How to complete this task: All lines holding the word "Hjoint" are to be copied from the records beneath.

Provided records:
(** X27.  The joint index the mesh loop reads is that of the skin as the
    skeleton stage leaves it: whatever joint index a mesh is bound to, the
    skin has a joint at that position, and the buffer of inverse bind
    matrices has, at that position, the stored inverse of that joint's
    world matrix. *)
Theorem bound_joint_has_inverse_bind_matrix {num : Type} `{JsNumber num}
    (jointsToRemove : list string) (jointsTuples : gmap string string)
    (d d' : Skeleton.Document (num := num))
    (meshes : RigidSkin.Document (num := num))
    (parentNode : option nat) (k : nat) :
  Skeleton.spliceSkeleton jointsToRemove d = Some d' →
  RigidSkin.jointOf jointsTuples (Skeleton.jointsIndex d') meshes parentNode
  = Some k →
  ∃ j ibm m,
    Skeleton.listJoints d' !! k = Some j ∧
    Skeleton.inverseBindMatrices (Skeleton.skin d') = Some ibm ∧
    ibm !! k = Some m ∧
    Skeleton.storedInverse d' j = Some m.
Proof.
  intros Hsplice Hjoint.
  apply findJointIndex_indexed in Hjoint as [nm Hnm].
  apply SkeletonFacts.jointsIndex_position in Hnm as (_ & j & Hx & _).
  unfold Skeleton.spliceSkeleton in Hsplice.
  destruct (Skeleton.graft d) as [e|d1]; [done|].
  destruct (Skeleton.pruneJoints jointsToRemove d1) as [d2|]; [|done].
  pose proof (SkeletonFacts.recompute_Some _ _ Hsplice) as (Hnodes & _ & _).
  apply SkeletonFacts.recomputed_buffer_holds_inverses in Hsplice
    as (ibm & Hibm & _ & Hall).
  destruct (Hall k j Hx) as (inverse & Hinv & Hk).
  exists j, ibm, (mat4_map fround inverse). split_and!; [done..|].
  unfold Skeleton.storedInverse.
  rewrite (SkeletonFacts.getWorldMatrix_ext d' d2) by done.
  by rewrite Hinv.
Qed.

Answer for this exercise:
  intros Hsplice Hjoint.
  apply findJointIndex_indexed in Hjoint as [nm Hnm].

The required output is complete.